(DATA)
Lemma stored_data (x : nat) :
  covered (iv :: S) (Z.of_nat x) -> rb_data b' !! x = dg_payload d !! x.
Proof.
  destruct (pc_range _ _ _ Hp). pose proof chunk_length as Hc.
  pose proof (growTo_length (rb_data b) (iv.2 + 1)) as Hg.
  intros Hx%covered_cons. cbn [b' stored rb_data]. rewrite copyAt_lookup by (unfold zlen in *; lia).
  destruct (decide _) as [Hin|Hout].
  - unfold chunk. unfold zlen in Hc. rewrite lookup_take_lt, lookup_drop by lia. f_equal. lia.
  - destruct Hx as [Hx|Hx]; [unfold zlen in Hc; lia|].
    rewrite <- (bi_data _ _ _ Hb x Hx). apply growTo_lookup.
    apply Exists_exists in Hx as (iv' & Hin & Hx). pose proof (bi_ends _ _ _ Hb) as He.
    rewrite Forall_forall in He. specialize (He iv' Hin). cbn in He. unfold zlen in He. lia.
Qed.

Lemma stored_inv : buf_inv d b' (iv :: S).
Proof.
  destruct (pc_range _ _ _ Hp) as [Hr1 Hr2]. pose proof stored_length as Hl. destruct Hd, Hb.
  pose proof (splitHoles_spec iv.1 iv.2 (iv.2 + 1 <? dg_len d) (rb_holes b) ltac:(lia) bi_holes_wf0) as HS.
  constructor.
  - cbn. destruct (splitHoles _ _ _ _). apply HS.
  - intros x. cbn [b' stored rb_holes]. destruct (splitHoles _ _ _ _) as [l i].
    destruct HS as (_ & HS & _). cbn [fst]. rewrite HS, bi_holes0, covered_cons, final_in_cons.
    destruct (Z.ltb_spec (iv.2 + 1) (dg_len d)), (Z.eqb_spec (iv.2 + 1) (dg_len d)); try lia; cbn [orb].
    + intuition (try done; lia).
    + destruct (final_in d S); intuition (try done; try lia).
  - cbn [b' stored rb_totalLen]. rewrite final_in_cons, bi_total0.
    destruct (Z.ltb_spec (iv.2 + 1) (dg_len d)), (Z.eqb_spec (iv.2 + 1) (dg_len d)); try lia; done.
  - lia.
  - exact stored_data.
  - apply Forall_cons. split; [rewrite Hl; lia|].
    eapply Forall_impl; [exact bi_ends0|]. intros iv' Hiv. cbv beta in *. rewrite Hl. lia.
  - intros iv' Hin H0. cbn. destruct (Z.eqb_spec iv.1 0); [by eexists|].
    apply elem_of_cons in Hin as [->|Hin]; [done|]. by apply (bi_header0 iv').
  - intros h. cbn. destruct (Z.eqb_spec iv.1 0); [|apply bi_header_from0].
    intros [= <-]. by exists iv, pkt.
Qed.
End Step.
(End DATA)
▸ TASK INSTRUCTIONS:
Each line above should be output exactly as written.

▸ COMPLETED EXERCISE:
Lemma stored_data (x : nat) :
  covered (iv :: S) (Z.of_nat x) -> rb_data b' !! x = dg_payload d !! x.
Proof.
  destruct (pc_range _ _ _ Hp). pose proof chunk_length as Hc.
  pose proof (growTo_length (rb_data b) (iv.2 + 1)) as Hg.
  intros Hx%covered_cons. cbn [b' stored rb_data]. rewrite copyAt_lookup by (unfold zlen in *; lia).
  destruct (decide _) as [Hin|Hout].
  - unfold chunk. unfold zlen in Hc. rewrite lookup_take_lt, lookup_drop by lia. f_equal. lia.
  - destruct Hx as [Hx|Hx]; [unfold zlen in Hc; lia|].
    rewrite <- (bi_data _ _ _ Hb x Hx). apply growTo_lookup.
    apply Exists_exists in Hx as (iv' & Hin & Hx). pose proof (bi_ends _ _ _ Hb) as He.
    rewrite Forall_forall in He. specialize (He iv' Hin). cbn in He. unfold zlen in He. lia.
Qed.

Lemma stored_inv : buf_inv d b' (iv :: S).
Proof.
  destruct (pc_range _ _ _ Hp) as [Hr1 Hr2]. pose proof stored_length as Hl. destruct Hd, Hb.
  pose proof (splitHoles_spec iv.1 iv.2 (iv.2 + 1 <? dg_len d) (rb_holes b) ltac:(lia) bi_holes_wf0) as HS.
  constructor.
  - cbn. destruct (splitHoles _ _ _ _). apply HS.
  - intros x. cbn [b' stored rb_holes]. destruct (splitHoles _ _ _ _) as [l i].
    destruct HS as (_ & HS & _). cbn [fst]. rewrite HS, bi_holes0, covered_cons, final_in_cons.
    destruct (Z.ltb_spec (iv.2 + 1) (dg_len d)), (Z.eqb_spec (iv.2 + 1) (dg_len d)); try lia; cbn [orb].
    + intuition (try done; lia).
    + destruct (final_in d S); intuition (try done; try lia).
  - cbn [b' stored rb_totalLen]. rewrite final_in_cons, bi_total0.
    destruct (Z.ltb_spec (iv.2 + 1) (dg_len d)), (Z.eqb_spec (iv.2 + 1) (dg_len d)); try lia; done.
  - lia.
  - exact stored_data.
  - apply Forall_cons. split; [rewrite Hl; lia|].
    eapply Forall_impl; [exact bi_ends0|]. intros iv' Hiv. cbv beta in *. rewrite Hl. lia.
  - intros iv' Hin H0. cbn. destruct (Z.eqb_spec iv.1 0); [by eexists|].
    apply elem_of_cons in Hin as [->|Hin]; [done|]. by apply (bi_header0 iv').
  - intros h. cbn. destruct (Z.eqb_spec iv.1 0); [|apply bi_header_from0].
    intros [= <-]. by exists iv, pkt.
Qed.
End Step.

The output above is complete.